[ 25 gennaio 2019 ]
Che razza di "sovranista" è Matteo Salvini? Ora si schiera armi e bagagli contro il governo venezuelano, cioè fianco del fantoccio americano Guaidò.
Che razza di "sovranista" è Matteo Salvini? Ora si schiera armi e bagagli contro il governo venezuelano, cioè fianco del fantoccio americano Guaidò.
Nel marzo 2016 fece il suo primo viaggio in Israele da semplice capo della Lega Nord. Poi è venuto il secondo, più grave ancora, come Ministro, nel dicembre scorso. Quindi il suo appoggio alle sanzioni contro la Russia. Come poi dimenticare la perorazione della "autonomia differenziata" delle regioni del Nord, leggi secessionismo dei ricchi? Mazzei, in controtendenza rispetto a certa sondaggistica, non crede che questo salvinismo avrà vita lunga.
* * *
Il 30 maggio 2014, cinque giorni dopo il suo grande successo alle europee, scrissi un articolo all'epoca controcorrente: «La resistibile ascesa di Matteo Renzi». Pare passata un'era geologica, ed invece non sono neppure cinque anni... Al tempo i più gli pronosticavano un ventennio al potere, oggi sappiamo tutti com'è andata.
Adesso c'è un altro Matteo. Non ha ancora i voti, ma solo sondaggi. Eppure son quasi tutti convinti che abbia anche lui un ventennio davanti. Non s'offendano costoro, ma chi scrive queste righe non lo crede neanche un po'.
Grandi le differenze tra il primo e il secondo Matteo. Il primo amato dalle èlite, il secondo no; il primo alla guida di un partito eurista, il secondo alla testa di una forza passata (pur contraddittoriamente) dal localismo al nazionalismo. Capo di un governo quasi monocolore il primo, ministro dell'Interno di un governo di coalizione il secondo. E potremmo continuare.
Assai diverso anche il contesto. Nel 2014 la riscossa delle èlite sembrava ancora possibile, ma solo con qualche invenzione simil-populista. Da qui il passaggio dal grigio pisano Letta al pirotecnico fiorentino Renzi. Oggi la partita si è spostata nel campo populista, nel quale il progressivo prevalere della sua ala destra sembra ai più inarrestabile. Ma è davvero così?

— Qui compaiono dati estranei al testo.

Lemma recache_same o : sakPending (recache o) = sakPending o /\ sakCounter (recache o) = sakCounter o /\
  lastSubMsgType (recache o) = lastSubMsgType o /\ sendInterests (recache o) = sendInterests o /\
  deltaInd (recache o) = deltaInd o /\ out_revision (recache o) = out_revision o /\ out_needs (recache o) = out_needs o.
Proof using. unfold recache, announced, set_announced. destruct (deltaInd o) eqn:E; case_match; by rewrite ?E. Qed.

Lemma announced_recache o : announced (recache o) = recounted_vec <$> announced o.
Proof using.
  unfold recache. destruct (announced o) as [iv|] eqn:E; [|by rewrite E]. unfold announced, set_announced in *.
  by destruct (deltaInd o) eqn:Ed; cbn; rewrite Ed.
Qed.
Lemma announces_recache o w v : announces (recache o) w v <-> announces o w v.
Proof using.
  destruct (recache_same o) as (_ & _ & _ & _ & _ & _ & En). unfold announces. destruct w; [|done]. rewrite En, announced_recache.
  split; intros (nd & iv & x & E1 & E2 & E3 & [W1 W2 W3 W4 W5]).
  - destruct (announced o) as [iv0|]; [|done]. injection E2 as <-. exists nd, iv0, x. split_and!; try done; by constructor.
  - exists nd, (recounted_vec iv), x. rewrite E2. split_and!; try done; by constructor.
Qed.
Lemma announces_await t o w v : announces (await_sak t o) w v <-> announces o w v.
Proof using. unfold await_sak. by destruct (sakPending o). Qed.

(** The message that is repeated leaves the remote silent. *)
Lemma await_silent r t : silent r -> ready r -> (t <> DPS_MSG_TYPE_SUB -> sendInterests (outbound r) = true) ->
  let r' := r <| outbound := await_sak t (recache (outbound r)) |> in silent r' /\ sakCounter (outbound r') = sakCounter (outbound r).
Proof using.
  intros [S1 S2 S3 S4 S5] Hr Ht r'. destruct (recache_same (outbound r)) as (R1 & R2 & R3 & R4 & R5 & R6 & R7).
  assert (ready (r <| outbound := recache (outbound r) |>)) as Hr'.
  { destruct Hr as [[v Ea] Hn]. unfold ready. change (outbound (r <| outbound := recache (outbound r) |>)) with (recache (outbound r)). rewrite R7, announced_recache, Ea. by split; [eexists|]. }
  unfold r', await_sak. rewrite R1, S1. cbn. split; [|done]. split; cbn; rewrite ?R1, ?R2, ?R3, ?R4; try done. intros Ht'. split; [by apply Ht|done].
Qed.
Lemma await_silent_unlinking r : silent r -> lastSubMsgType (outbound r) = DPS_MSG_TYPE_SUB -> r_state r = REMOTE_UNLINKING ->
  let r' := r <| outbound := await_sak DPS_MSG_TYPE_SUB (outbound r) |> in silent r' /\ sakCounter (outbound r') = sakCounter (outbound r).
Proof using.
  intros [S1 S2 S3 S4 S5] Et Eu r'. unfold r', await_sak. rewrite S1. split; [|done]. by split; cbn.
Qed.

(** The message stays the same when it is sent. *)
Lemma same_sub addr r o : lastSubMsgType (outbound r) = DPS_MSG_TYPE_SUB -> o = outbound r \/ o = recache (outbound r) ->
  forall m, last_message addr (r <| outbound := await_sak DPS_MSG_TYPE_SUB o |>) m <-> last_message addr r m.
Proof using.
  intros Et Ho m. unfold last_message, sub_flags. set (r' := r <| outbound := _ |>).
  change (outbound r') with (await_sak DPS_MSG_TYPE_SUB o). change (r_state r') with (r_state r). change (inbound r') with (inbound r). destruct (recache_same (outbound r)) as (_ & _ & _ & _ & R5 & R6 & _).
  assert (deltaInd o = deltaInd (outbound r) /\ out_revision o = out_revision (outbound r)) as [D1 D2] by (by destruct Ho as [-> | ->]).
  assert (forall w v, announces o w v <-> announces (outbound r) w v) as Ha by (destruct Ho as [-> | ->]; intros; [done|apply announces_recache]).
  assert (deltaInd (await_sak DPS_MSG_TYPE_SUB o) = deltaInd o /\ out_revision (await_sak DPS_MSG_TYPE_SUB o) = out_revision o /\
    lastSubMsgType (await_sak DPS_MSG_TYPE_SUB o) = DPS_MSG_TYPE_SUB) as (-> & -> & ->) by (unfold await_sak; by destruct (sakPending o)).
  rewrite Et, D1, D2. change (DPS_MSG_TYPE_SUB =? DPS_MSG_TYPE_SUB) with true. cbv iota. by setoid_rewrite announces_await; setoid_rewrite Ha.
Qed.
Lemma same_sak addr r : lastSubMsgType (outbound r) <> DPS_MSG_TYPE_SUB ->
  forall m, last_message addr ((unmuted r) <| outbound := await_sak DPS_MSG_TYPE_SAK (recache (outbound (unmuted r))) |>) m <-> last_message addr r m.
Proof using.
  intros Et m. unfold last_message. set (r' := (unmuted r) <| outbound := _ |>).
  change (outbound r') with (await_sak DPS_MSG_TYPE_SAK (recache (outbound (unmuted r)))). change (inbound r') with (inbound (unmuted r)).
  destruct (recache_same (outbound (unmuted r))) as (_ & _ & _ & _ & R5 & R6 & _).
  assert (outbound (unmuted r) = (outbound r) <| sendInterests := sendInterests (outbound (unmuted r)) |>) as Eo.
  { unfold unmuted. destruct (bool_decide _); [done|]. by destruct (outbound r). }
  assert (deltaInd (outbound (unmuted r)) = deltaInd (outbound r) /\ out_revision (outbound (unmuted r)) = out_revision (outbound r)) as [D1 D2]
    by by rewrite Eo.
  assert (forall o, deltaInd (await_sak DPS_MSG_TYPE_SAK o) = deltaInd o /\ out_revision (await_sak DPS_MSG_TYPE_SAK o) = out_revision o /\
    lastSubMsgType (await_sak DPS_MSG_TYPE_SAK o) = DPS_MSG_TYPE_SAK) as Hw by (intros o; unfold await_sak; by destruct (sakPending o)).
  assert (sak_flags r' true = sak_flags r true) as ->.
  { rewrite <- (sak_flags_unmuted r). unfold sak_flags. change (outbound r') with (await_sak DPS_MSG_TYPE_SAK (recache (outbound (unmuted r)))).
    change (r_state r') with (r_state (unmuted r)). by rewrite (proj1 (Hw _)), R5. }
  assert (forall v, announces (await_sak DPS_MSG_TYPE_SAK (recache (outbound (unmuted r)))) true v <-> announces (outbound r) true v) as Ha.
  { intros v. by rewrite announces_await, announces_recache, Eo. }
  destruct (Hw (recache (outbound (unmuted r)))) as (_ & -> & ->). rewrite R6, D2. rewrite (proj2 (Z.eqb_neq _ _) Et).
  change (DPS_MSG_TYPE_SAK =? DPS_MSG_TYPE_SUB) with false. rewrite (proj1 (unmuted_inbound r)). cbv iota. by setoid_rewrite Ha.
Qed.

Non lo penso affatto. La crisi italiana è tutt'altro che risolta, ed il Salvini non ha proprio la stoffa del leader - dello "statista" neanche a parlarne - necessaria ad affrontare le prossime tempeste. Ha la forza ed il consenso dell'uomo odiato dalle èlite, ma non pare avere un briciolo di strategia che vada oltre il prossimo appuntamento elettorale.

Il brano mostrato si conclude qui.